Scheduled Report Delivery
The reporting engine should allow:
- Scheduling Options
- Daily, weekly, monthly, quarterly.
- Specific day/time (with timezone awareness for UAE).
- Delivery Channels
- Secure email with link to report (no PHI in email body; PDPL-compliant).
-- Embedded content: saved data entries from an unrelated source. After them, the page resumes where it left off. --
(** C8 (amended). [add_business_days start n H] returns [start] unchanged for
    every [n <= 0], so for 0 and for every negative count alike.  Deadline
    creation is refused (no deadline, database untouched) exactly when the
    clause has no [deadlineDays], [deadlineDays = 0] or no [deadlineType]; a
    negative [deadlineDays] is not refused: the deadline is created, and for
    a BUSINESS_DAYS clause it falls on the trigger date. *)
Theorem add_business_days_nonpositive_and_creation_guard :
  (forall (start : date) (n : Z) (holidays : gset date),
      n <= 0 -> add_business_days start n holidays = start)
  /\ (forall now db project_id clause_id event_type description triggered_at
             event_id triggered_by clause,
         List.filter (clause_by_id_and_project clause_id project_id) (clauses db)
         = [clause] ->
         (truthy (ContractClause.deadline_days clause) = false
          \/ ContractClause.deadline_type clause = None ->
          create_deadline generate_cuid now db project_id clause_id event_type
            description triggered_at event_id triggered_by = Ok (db, None))
         /\ (forall k type,
                ContractClause.deadline_days clause = Some k ->
                ContractClause.deadline_type clause = Some type ->
                k < 0 ->
                exists db' deadline,
                  create_deadline generate_cuid now db project_id clause_id
                    event_type description triggered_at event_id triggered_by
                  = Ok (db', Some deadline)
                  /\ (type = BUSINESS_DAYS ->
                      ComplianceDeadline.calculated_deadline deadline
                      = end_of_day (datetime_date triggered_at)))).
Proof.
  assert (Hzero : forall start n holidays,
             n <= 0 -> add_business_days start n holidays = start).
  { intros start n holidays Hn.
    destruct (add_business_days_sound holidays start n) as [[_ H]|[H _]];
      [exact H|lia]. }
  split; [exact Hzero|].
  intros now db project_id clause_id event_type description triggered_at
    event_id triggered_by clause Hrow. split.
  - apply create_deadline_rejects. exact Hrow.
  - intros k type Hdays Htype Hk.
    destruct (create_deadline_creates generate_cuid now db project_id clause_id
                event_type description triggered_at event_id triggered_by
                clause k type Hrow Hdays Htype ltac:(lia))
      as (db' & deadline & Hc & _ & _ & _ & Hcalc).
    exists db', deadline. split; [exact Hc|].
    intros ->. rewrite Hcalc. cbn [calculate_deadline calculatedDeadline].
    rewrite Hzero by lia. reflexivity.
Qed.
(** One repeat, following sre's MAX_UNTIL / MIN_UNTIL: the first [lo]
    iterations of [body] are mandatory; a further iteration is attempted only
    while the count is below [hi] and the position differs from the one the
    previous optional iteration started at ([last], as the number of
    characters ahead).  Every optional iteration but the first consumes a
    character, so [lo + length (after cur) + 2] is enough fuel
    ([PyReFacts.repeat_fuel]). *)
Fixpoint rep_loop (body : kont -> kont) (lo : nat) (hi : option nat)
    (greedy : bool) (k : kont) (fuel count : nat) (last : option nat)
    (cur : cursor) (cs : caps) {struct fuel} : option (cursor * caps) :=
  match fuel with
  | 0 => None
  | S fuel' =>
      let here := length (after cur) in
      if count <? lo then
        body (rep_loop body lo hi greedy k fuel' (S count) last) cur cs
      else
        let more := match hi with Some h => count <? h | None => true end in
        let moved := match last with Some n => negb (n =? here) | None => true end in
        let again (_ : unit) :=
          if more && moved
          then body (rep_loop body lo hi greedy k fuel' (S count) (Some here)) cur cs
          else None in
        if greedy
        then orelse (again tt) (fun _ => k cur cs)
        else orelse (k cur cs) again
  end.

(** [m r k cur cs] matches [r] at [cur] and hands the position reached to
    the continuation [k]; alternatives are tried in priority order. *)
Fixpoint m (r : regex) (k : kont) (cur : cursor) (cs : caps)
  : option (cursor * caps) :=
  match r with
  | Eps => k cur cs
  | Chr c => one (Ascii.eqb c) k cur cs
  | Any => one (fun _ => true) k cur cs
  | CSet neg items => one (in_cset neg items) k cur cs
  | Bol => if at_bol cur then k cur cs else None
  | Eol => if at_eol cur then k cur cs else None
  | Bos => if is_nil (before cur) then k cur cs else None
  | Eos => if is_nil (after cur) then k cur cs else None
  | WordB neg => if xorb neg (at_boundary cur) then k cur cs else None
  | Seq r1 r2 => m r1 (m r2 k) cur cs
  | Alt r1 r2 => orelse (m r1 k cur cs) (fun _ => m r2 k cur cs)
  | Group i r1 =>
      m r1 (fun cur' cs' => k cur' ((i, span cur cur') :: cs')) cur cs
  | Repeat lo hi greedy r1 =>
      rep_loop (m r1) lo hi greedy k (lo + length (after cur) + 2) 0 None cur cs
  end.

(** The outermost continuation: [must_advance] refuses an empty match at
    the position the search started from. *)
Definition accept (must_advance : bool) (start : cursor) : kont :=
  fun cur cs =>
    if must_advance && (length (after cur) =? length (after start))
    then None else Some (cur, cs).

(** Leftmost match at or after the cursor: start, end and captures.
    [must_advance] only applies at the first position tried. *)
Fixpoint search_from (r : regex) (must_advance : bool)
    (bef aft : list ascii) : option (cursor * cursor * caps) :=
  let start := Cursor bef aft in
  match m r (accept must_advance start) start [] with
  | Some (stop, cs) => Some (start, stop, cs)
  | None =>
      match aft with
      | [] => None
      | c :: aft' => search_from r false (c :: bef) aft'
      end
  end.

(** *** Parsing patterns *)

Definition err {A} (msg : string) : result A := Raise (ReError msg).

Definition is_digit (c : ascii) : bool := between 48 57 (nat_of_ascii c).
Definition is_octal (c : ascii) : bool := between 48 55 (nat_of_ascii c).
Definition is_letter (c : ascii) : bool :=
  between 65 90 (nat_of_ascii c) || between 97 122 (nat_of_ascii c).
Definition digit_val (c : ascii) : nat := nat_of_ascii c - 48.
(** C5, [restart]: it goes over the processes of the transient workers
    only, in their order; a process is restarted, with the keyword
    arguments as they were given, exactly when the filter is absent or
    empty or holds the name of the process; the durable workers are left
    as they are and nothing else is changed or called. *)
Theorem restart_only_transient
    (process_names : option (list string)) (kwargs : gmap string pyval)
    (s : State) :
  restart process_names kwargs s
  = ({| self := map_transient (after_restart process_names kwargs) (self s);
        world := set_trace
                   (trace (world s)
                    ++ ((λ p, Restart p kwargs)
                          <$> filter (λ p, selected process_names p = true)
                                (transient_processes (self s))))
                   (world s) |},
     Returned tt)
  ∧ durable (self (restart process_names kwargs s).1) = durable (self s)
  ∧ (∀ p, after_restart process_names kwargs p
          = if selected process_names p then process_restart kwargs p else p)
  ∧ (∀ p, selected process_names p = true
          ↔ process_names = None ∨ process_names = Some []
            ∨ ∃ names, process_names = Some names ∧ process_name p ∈ names).
Proof.
  rewrite restart_spec. split; [done|]. split; [done|]. split; [done|].
  apply selected_iff.
Qed.

End Restart.

(** ** Construction *)

Section Construction.
Context {PAPI : ProcessAPI} {API : WorkerAPI}.

Lemma manage_spec ident func kwargs tr s :
  manage ident func kwargs tr s
  = (let w := Worker_init ident func kwargs (context (self s)) in
     {| self := (if tr then append_transient w else append_durable w) (self s);
        world := set_trace (trace (world s) ++ [Created w]) (world s) |},
     Returned tt).
Proof. done. Qed.

Lemma for_in_manage serve server_settings (l : list Z) s :
  for_in l (λ i, manage (server_name i) serve server_settings true) s
  = (let ws := (λ i, Worker_init (server_name i) serve server_settings
                       (context (self s))) <$> l in
     {| self := set_transient (transient (self s) ++ ws) (self s);
        world := set_trace (trace (world s) ++ (Created <$> ws)) (world s) |},
     Returned tt).
Proof.
  revert s. induction l as [|i l IH]; intros [[] []]; simpl.
  - unfold ret, set_transient, set_trace. simpl. by rewrite !app_nil_r.
  - unfold bind. rewrite manage_spec. simpl. rewrite IH. simpl.
    unfold set_transient, set_trace. simpl. by rewrite <- !app_assoc.
Qed.

Lemma length_range n : Z.of_nat (length (range n)) = Z.max 0 n.
Proof. unfold range. rewrite length_fmap, length_seq. lia. Qed.

(** [__init__] on a new object, for a number of workers other than 0. *)
Lemma init_spec number serve server_settings ctx w :
  number ≠ 0 →
  __init__ number serve server_settings ctx {| self := blank; world := w |}
  = (let ws := (λ i, Worker_init (server_name i) serve server_settings ctx)
                 <$> range number in
     {| self := {| num_server := number; context := ctx; transient := ws;
                   durable := []; terminated := false |};
        world := set_trace
                   (trace w ++ (Created <$> ws)
                    ++ [SignalFunc signal.SIGINT; SignalFunc signal.SIGTERM])
                   (seeded w) |},
     Returned tt).
Proof.
  intros Hn. unfold __init__, bind, modify_self, modify_world, get_world,
    emit, raise, ret. simpl.
  destruct (Z.eqb_spec number 0) as [|_]; [congruence|].
  rewrite for_in_manage. simpl.
  unfold modify_world, set_trace, set_transient, seeded, set_worker_state.
  simpl. by rewrite <- !app_assoc.
Qed.

(** [__init__] on a new object, for no workers. *)
Lemma init_zero serve server_settings ctx w :
  __init__ 0 serve server_settings ctx {| self := blank; world := w |}
  = ({| self := {| num_server := 0; context := ctx; transient := [];
                   durable := []; terminated := false |};
        world := seeded w |},
     Raised (RuntimeError "Cannot serve with no workers")).
Proof. done. Qed.

(** C2, construction without workers: with [number = 0] the constructor
    raises the configuration error, no worker has been created, no
    process started and no signal handler installed (the trace is as it
    was).  The record of the manager is written into the shared table
    before the number is looked at: whatever the number, success or
    failure, the table holds it after the call. *)
Theorem construction_without_workers
    (serve server_settings ctx : pyval) (w : World) :
  new_WorkerManager 0 serve server_settings ctx w
  = (seeded w, Raised (RuntimeError "Cannot serve with no workers"))
  ∧ trace (new_WorkerManager 0 serve server_settings ctx w).1 = trace w
  ∧ (∀ number,
       worker_state (new_WorkerManager number serve server_settings ctx w).1
       = <["Sanic-Main" := seed (getpid w)]> (worker_state w)).
Proof.
  split; [|split].
  - unfold new_WorkerManager. by rewrite init_zero.
  - unfold new_WorkerManager. by rewrite init_zero.
  - intros number. unfold new_WorkerManager.
    destruct (decide (number = 0)) as [->|Hn].
    + by rewrite init_zero.
    + by rewrite init_spec.
Qed.

End Construction.

(** Against the claim that the shared table is unchanged when construction
    fails: the failed construction has already written the record. *)
Lemma construction_failure_writes_table :
  (new_WorkerManager (API:=Double.worker_api) 0 PNone PNone PNone Double.quiet).2
  = Raised (RuntimeError "Cannot serve with no workers")
  ∧ worker_state (new_WorkerManager (API:=Double.worker_api) 0 PNone PNone PNone Double.quiet).1
    ≠ worker_state Double.quiet
  ∧ worker_state (new_WorkerManager (API:=Double.worker_api) 0 PNone PNone PNone Double.quiet).1
      !! "Sanic-Main" = Some {["pid" := PInt 4242]}.
Proof.
  split; [reflexivity|]. split; [|reflexivity].
  intros H. apply (f_equal (λ t, t !! "Sanic-Main")) in H. vm_compute in H.
  discriminate H.
Qed.

(** ** The number of servers and the transient workers *)

Section ServerCount.
Context {PAPI : ProcessAPI} {API : WorkerAPI}.

(** C3, the number of servers: for [number >= 1] the constructor returns
    a manager with exactly [number] transient workers and no durable
    one, and [num_server] is the length of [transient]; this stays so
    along every sequence of calls that are not
    [manage(..., transient=True)], interleaved with any changes of the
    world.  [manage(..., transient=True)] adds a transient worker and
    leaves [num_server] as it is. *)
Theorem server_count_after_construction
    (number : Z) (serve server_settings ctx : pyval) (w : World) :
  1 ≤ number →
  ∃ w' m,
    new_WorkerManager number serve server_settings ctx w = (w', Returned m)
    ∧ Z.of_nat (length (transient m)) = number
    ∧ durable m = []
    ∧ server_count_invariant m
    ∧ (∀ s s', self s = m → rtc (step no_transient_manage) s s' →
               server_count_invariant (self s')
               ∧ Z.of_nat (length (transient (self s'))) = number)
    ∧ (∀ s ident func kwargs,
         num_server (self (manage ident func kwargs true s).1)
         = num_server (self s)
         ∧ length (transient (self (manage ident func kwargs true s).1))
           = S (length (transient (self s)))).
Proof.
  intros Hn. unfold new_WorkerManager.
  rewrite init_spec by lia. simpl. eexists. eexists.
  split; [reflexivity|].
  assert (Hlen : Z.of_nat (length ((λ i, Worker_init (server_name i) serve
                    server_settings ctx) <$> range number)) = number)
    by (rewrite length_fmap, length_range; lia).
  split; [exact Hlen|]. split; [done|].
  split; [unfold server_count_invariant; simpl; lia|].
  split.
  - intros s s' Hs Hsteps.
    destruct (steps_same_server_count _ _ Hsteps) as [Hnum Hl].
    unfold server_count_invariant. rewrite Hnum, Hl, Hs. simpl. lia.
  - intros s ident func kwargs. simpl.
    split; [done|]. rewrite length_app. simpl. lia.
Qed.

End ServerCount.

(** Construction for two servers on the test double. *)
Lemma server_count_after_construction_witness :
  ∃ w' m,
    new_WorkerManager (API:=Double.worker_api) 2 PNone PNone PNone Double.quiet
    = (w', Returned m)
    ∧ Z.of_nat (length (transient m)) = 2
    ∧ durable m = []
    ∧ server_count_invariant m.
Proof.
  destruct (server_count_after_construction (API:=Double.worker_api)
              2 PNone PNone PNone Double.quiet ltac:(lia))
    as (w' & m & H1 & H2 & H3 & H4 & _).
  exists w', m. auto.
Defined.

(** Against the claim that the equation of [num_server] and the length of
    [transient] survives every later call: registering one more transient
    worker on a manager constructed for one server. *)
Lemma manage_transient_breaks_server_count :
  server_count_invariant (self (Double.constructed 1))
  ∧ ¬ server_count_invariant
        (self (perform (API:=Double.worker_api)
                 (CallManage "Sanic-Extra" PNone PNone true)
                 (Double.constructed 1)).1)
  ∧ length (transient
              (self (perform (API:=Double.worker_api)
                       (CallManage "Sanic-Extra" PNone PNone true)
                       (Double.constructed 1)).1)) = 2%nat
  ∧ num_server
      (self (perform (API:=Double.worker_api)
               (CallManage "Sanic-Extra" PNone PNone true)
               (Double.constructed 1)).1) = 1.
Proof.
  split; [reflexivity|]. split; [|split; reflexivity].
  intros H. vm_compute in H. discriminate H.
Qed.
- Internal portal notifications.
- Secure shared folder (e.g., SFTP) for finance/compliance.
- Access Control
- Only users with appropriate roles (e.g.,
view_analytics,rcm_reporting) can subscribe. - Subscription lists auditable for PDPL compliance.
Typical schedules:
- Daily:
- RPT-PAC-002 Eligibility Exceptions.
- RPT-PAC-004 Pre-Registration Worklist.
- Weekly:
- RPT-PAC-003 Prior Auth Performance.
- RPT-PAC-009 Payer Connectivity & Error Log.
- Monthly:
- RPT-PAC-001 KPI Dashboard snapshot (PDF).
- RPT-PAC-005 Cost Estimate Accuracy.
- RPT-PAC-006 Auth-Related Denials.
- RPT-PAC-007 Referral Completion.
- RPT-PAC-010 PDPL Access & Audit Log (for DPO).
All scheduled jobs must be monitored, with failure alerts sent to IT/BI support and Patient Access Manager.